***** INFORMATION *****

(** [build_message_payload] after the attachments. *)
Definition finish_payload (m : message_dto) (include_bcc : bool) (l : payload) (written : list written_attach)
    : wres (list byte * Z * Z * write_state S) :=
  let has_attaches := negb (bool_decide (written = [])) in
  l ← push_attachment_table l written;
  l ← push_recipient_table l m include_bcc;
  let l := push_all l [(PID_TAG_HAS_ATTACHMENTS, VBool has_attaches);
                       (PID_TAG_MESSAGE_FLAGS, VI32 (written_flags m has_attaches)); (PID_TAG_MESSAGE_SIZE, VI32 0)] in
  probed ← message_size_probe (Datatypes.S (length (pl_props l))) l;
  let '(message_size, l) := probed in
  bytes ← pc_bytes (set_property (pl_props l) PID_TAG_MESSAGE_SIZE (VI32 message_size));
  sub ← close_subnodes (ws_layout (pl_state l)) (pl_entries l);
  Ok (bytes, sub.1, message_size, with_layout (pl_state l) sub.2).

(** ** Messages *)

(** The loop over the attachments: their index, the NID counter, what was written. *)
Record attach_loop := { al_index : Z; al_counter : Z; al_written : list written_attach; al_payload : payload }.
Definition attach_step (m : message_dto) (depth max_depth : Z) (plan : write_plan) (acc : attach_loop) (att : write_attachment)
    (build : option (Z → write_state S → wres (Z * Z * Z * Z * write_state S))) : wres attach_loop :=
  w ← write_one_attachment m att build (wrap 32 (al_index acc)) depth max_depth plan (al_counter acc) (pl_state (al_payload acc));
  let '(written, counter, s) := w in
  let l := pl_with_state (al_payload acc) s in
  Ok (match written with
      | Some w => {| al_index := al_index acc + 1; al_counter := counter; al_written := al_written acc ++ [w];
                     al_payload := pl_entry l (wt_nid w, wt_bid_data w, wt_bid_sub w) (wt_size_contrib w) |}
      | None => {| al_index := al_index acc + 1; al_counter := counter; al_written := al_written acc; al_payload := l |}
      end).
(** The nested message lost attachments when it was read; the export has no event for that. *)
Example nested_list_failure_unreported :
  wm_attachments_incomplete (mail_dto nested_mail) = true ∧
  MetaFailed ∉ kinds_after (build_message_node Some sample_mail 0x8022 sample_opts 0 start_state) ∧
  MetaFailed ∈ kinds_after (build_message_node Some nested_mail 0x8022 sample_opts 0 start_state).
Proof.
  assert (H1 : kinds_after (build_message_node Some sample_mail 0x8022 sample_opts 0 start_state) = [StreamOpenFailed; MethodUnsupported]) by (vm_compute; reflexivity).
  assert (H2 : kinds_after (build_message_node Some nested_mail 0x8022 sample_opts 0 start_state) = [MetaFailed]) by (vm_compute; reflexivity).
  rewrite H1, H2. split; [done|]. split; [apply (bool_decide_unpack _); vm_compute; exact I|by left].
Qed.

(** A cloud link with a URL of 1400 characters: its property context does not fit a
    page and the export fails. *)
Definition long_link : mail :=
  Mail (plain_message (lit "link") false)
    [({| wa_fields := {| filename := lit "report"; mime := None; attach_size := 0; attach_method := Some 7; embedded_depth_limited := false;
                         is_cloud_link := true; cloud_provider := None; cloud_url := Some (lit "https://" ++ replicate 1400 97);
                         cloud_permission_type := None |};
         wa_data := None; wa_stream_available := false; wa_attach_nid := None; wa_source_path := None; wa_parent_nid := None |}, None)].
Example long_cloud_url_fails_export :
  match build_message_node Some long_link 0x8022 {| op_max_embedded_depth := 3; op_parents_only := false; op_include_bcc := false;
          op_plan := scan_messages [scanned long_link] |} 0 start_state with
  | Err (HeapPageOverflow projected _ _ _ _) => MAX_BLOCK_DATA < projected
  | _ => False
  end.
Proof. vm_compute. reflexivity. Qed.
(** ** The tables and the loop *)

Section loop.
Context `{Crc : Crc32} `{!Crc32Range} (failures : bool) {S : Type} `{!StreamSource S} (file_name : rstring → option rstring).
Context (Hrel : @reliable failures S _).

Definition pl_layout (l : @payload S) : layout := ws_layout (pl_state l).

Lemma with_layout_layout (s : write_state S) ly : ws_layout (with_layout s ly) = ly.
Proof. done. Qed.

(** A table that was built becomes a subnode of the message. *)
Lemma table_subnode_builds l c fs nid t ly c1 :
  payload_ok failures l c fs → wrote failures (pl_layout l) c ly c1 → built failures ly c1 →
  message_subnode (zlen (pl_entries l) + 1) nid → 0 <= tb_extra t → zlen (tb_heap t) <= 8 * MAX_BLOCK_DATA → known_bid c1 (tb_bid_sub t) →
  builds_as failures fields_refused ly c1 (add_table_subnode l nid t ly) pl_layout
    (λ l' c', payload_ok failures l' c' fs ∧ ∃ bid, (nid, bid, tb_bid_sub t) ∈ pl_entries l' ∧ (bid, tb_heap t) ∈ co_values c').
Proof.
  intros Hok Hw Hb Hnid Hex Hz Hsub. unfold add_table_subnode.
  pose proof (chain_builds failures ly c1 (tb_heap t) Hb) as Hc. destruct (write_data_chain ly (tb_heap t)) as [[bid ly2]|e| |]; [|done..].
  destruct Hc as (c2 & Hw2 & ->). rewrite bind_ok. cbn [fst snd] in *. eexists. split; [exact Hw2|]. split.
  - eapply (entry_ok_adds failures l c fs (with_layout (pl_state l) ly2) _ nid bid (tb_bid_sub t) (tb_heap t)); [done|by eapply wrote_trans|by left| |done| | |by left].
    + unfold MAX_XBLOCK_ASSEMBLE, MAX_BLOCK_DATA in *. lia.
    + eapply known_bid_kept; [by eapply wrote_kept|done].
    + apply sat_add_nonneg; [apply zlen_nonneg|done].
  - exists bid. split; [apply elem_of_app; right; by left|by left].
Qed.

Lemma known_table c b : b = 0 ∨ b ∈ map fst (co_tables c) → known_bid c b.
Proof. intros [->|Hb]; [by left|right; by right]. Qed.

Lemma attachment_table_builds l c fs ws :
  payload_ok failures l c fs → Forall (λ w, attach_written w c) ws →
  builds_as failures fields_refused (pl_layout l) c (push_attachment_table l ws) pl_layout (λ l' c', payload_ok failures l' c' fs).
Proof.
  intros Hok Hws. unfold push_attachment_table. destruct ws as [|w ws']; [by apply builds_ret|set (ws := w :: ws') in *].
  pose proof (attachment_table_built failures (ws_layout (pl_state l)) c (map table_row ws) (po_built _ _ _ _ Hok)) as Ht.
  specialize (Ht ltac:(apply Forall_fmap; eapply Forall_impl; [exact Hws|]; intros x Hx; apply Hx) ltac:(done)).
  destruct (build_attachment_table_strategy_a _ _) as [[t ly]|e| |]; [|by left|done..]. destruct Ht as (c1 & Hw & Hex & Hz & Hsub & _).
  rewrite bind_ok. cbn [fst snd]. pose proof (table_subnode_builds l c fs NID_ATTACHMENT_TABLE t ly c1 Hok Hw) as Hb.
  specialize (Hb (wrote_built _ _ _ _ _ (po_built _ _ _ _ Hok) Hw) (ms_attach_table _) Hex Hz (known_table _ _ (or_intror Hsub))).
  destruct (add_table_subnode _ _ _ _) as [l'|e| |]; [|done..]. destruct Hb as (c2 & Hw2 & Hok2 & _).
  exists c2. split; [by eapply wrote_trans|done].
Qed.

(** The reader lists these recipients from a table. *)
Definition recipients_stand (c : contents) (heap : list byte) (sub : Z) (rows : list write_recipient) : Prop :=
  ∀ file header nbt bbt ly2 c2, kept c c2 → reads_back file header nbt bbt ly2 c2 →
    ∃ table, clean (load_from_table_bids heap file bbt sub (header_crypt header)) table ∧
      table_recipients table = Ok (map reread_recipient rows).

(** The recipients of the written table. *)
Definition written_recipients (m : message_dto) (include_bcc : bool) : list write_recipient :=
  order_recipients_for_tc (included_recipients include_bcc (wm_recipients m)).
(* ===== verification/MessageRoundTrip.v ===== *)
(** * Messages written and read

    A message that was written is read back by [read_message_extract] from the
    finished file as that message. *)

From S2P Require Import Prelude Telemetry PstError Crypt Nid Header Btree Block BlockFacts Streaming Subnode Heap Bth Utf PropContext PropContextFacts TableContext Folder Text CivilDate Recipient Hasher Message WriterHeap WriterPc NamedPropMap CloudRoundTrip Layout LayoutFacts DataChain DataChainFacts StreamWrite TreeWriter NdbLayout NdbPages NdbTree NdbFile NdbRead NdbStore NdbRoundTrip PagedHeap PagedHeapFacts WriterTable TableRows WriterTableFacts TableTheorems WriterMessage WriterMessageFacts MessageBuild MessageAttach MessageTheorems.
#[local] Open Scope Z_scope.
#[local] Set Warnings "-register-all".

(** ** The fields that are read *)







(** A context that holds the fields [fs]. *)
Section context.
Context (pc : prop_context) (fs : list (Z * property_value)).
Context (Hpc : ∀ id, 0 <= id < 2 ^ 16 → pc_get pc id = Ok (field fs id)).

End context.



(** ** The subnodes of a message in the file *)

Section reading.
Context `{Crc : Crc32} `{!Crc32Range}.
Context (file : list byte) (header : pst_header) (nbt : nbt_index) (bbt : bbt_index) (ly : layout) (c : contents).
Context (Hrb : reads_back file header nbt bbt ly c).
Context (entries : list (Z * Z * Z)) (Hreadable : Forall (readable_entry c) entries).
Context (Hids : Forall (λ e, message_subnode (zlen entries) e.1.1) entries) (Hnd : NoDup (map (λ e, e.1.1) entries)) (Hlim : zlen entries <= 340).








End reading.

(** ** Reading the message *)




Section read.
Context `{Crc : Crc32} `{!Crc32Range}.
Context (file : list byte) (header : pst_header) (nbt : nbt_index) (bbt : bbt_index) (ly : layout) (c : contents).
Context (Hrb : reads_back file header nbt bbt ly c).

End read.

(** ** The node of a message *)



Section node.
Context `{Crc : Crc32} `{!Crc32Range} (failures : bool) {S : Type} `{!StreamSource S} (file_name : rstring → option rstring).



End node.

(** ** The round trip *)

Section round_trip.
Context `{Crc : Crc32} `{!Crc32Range} {S : Type} `{!StreamSource S} (file_name : rstring → option rstring).

End round_trip.

(** ** A concrete message *)


#[local] Instance message_crc : Crc32 := λ _, 7.
#[local] Instance message_crc_range : Crc32Range.
Proof. done. Qed.
#[local] Instance message_streams : StreamSource unit := {| open_attach_stream := λ s _ _ _ _, (None, s) |}.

*****

* EXERCISE REQUIREMENTS
Only the lines above from the line with "al_index : Z;" to the line with "al_payload := pl_entry", those two lines included, should be reproduced exactly.

* EXERCISE RESPONSE
Record attach_loop := { al_index : Z; al_counter : Z; al_written : list written_attach; al_payload : payload }.
Definition attach_step (m : message_dto) (depth max_depth : Z) (plan : write_plan) (acc : attach_loop) (att : write_attachment)
    (build : option (Z → write_state S → wres (Z * Z * Z * Z * write_state S))) : wres attach_loop :=
  w ← write_one_attachment m att build (wrap 32 (al_index acc)) depth max_depth plan (al_counter acc) (pl_state (al_payload acc));
  let '(written, counter, s) := w in
  let l := pl_with_state (al_payload acc) s in
  Ok (match written with
      | Some w => {| al_index := al_index acc + 1; al_counter := counter; al_written := al_written acc ++ [w];
                     al_payload := pl_entry l (wt_nid w, wt_bid_data w, wt_bid_sub w) (wt_size_contrib w) |}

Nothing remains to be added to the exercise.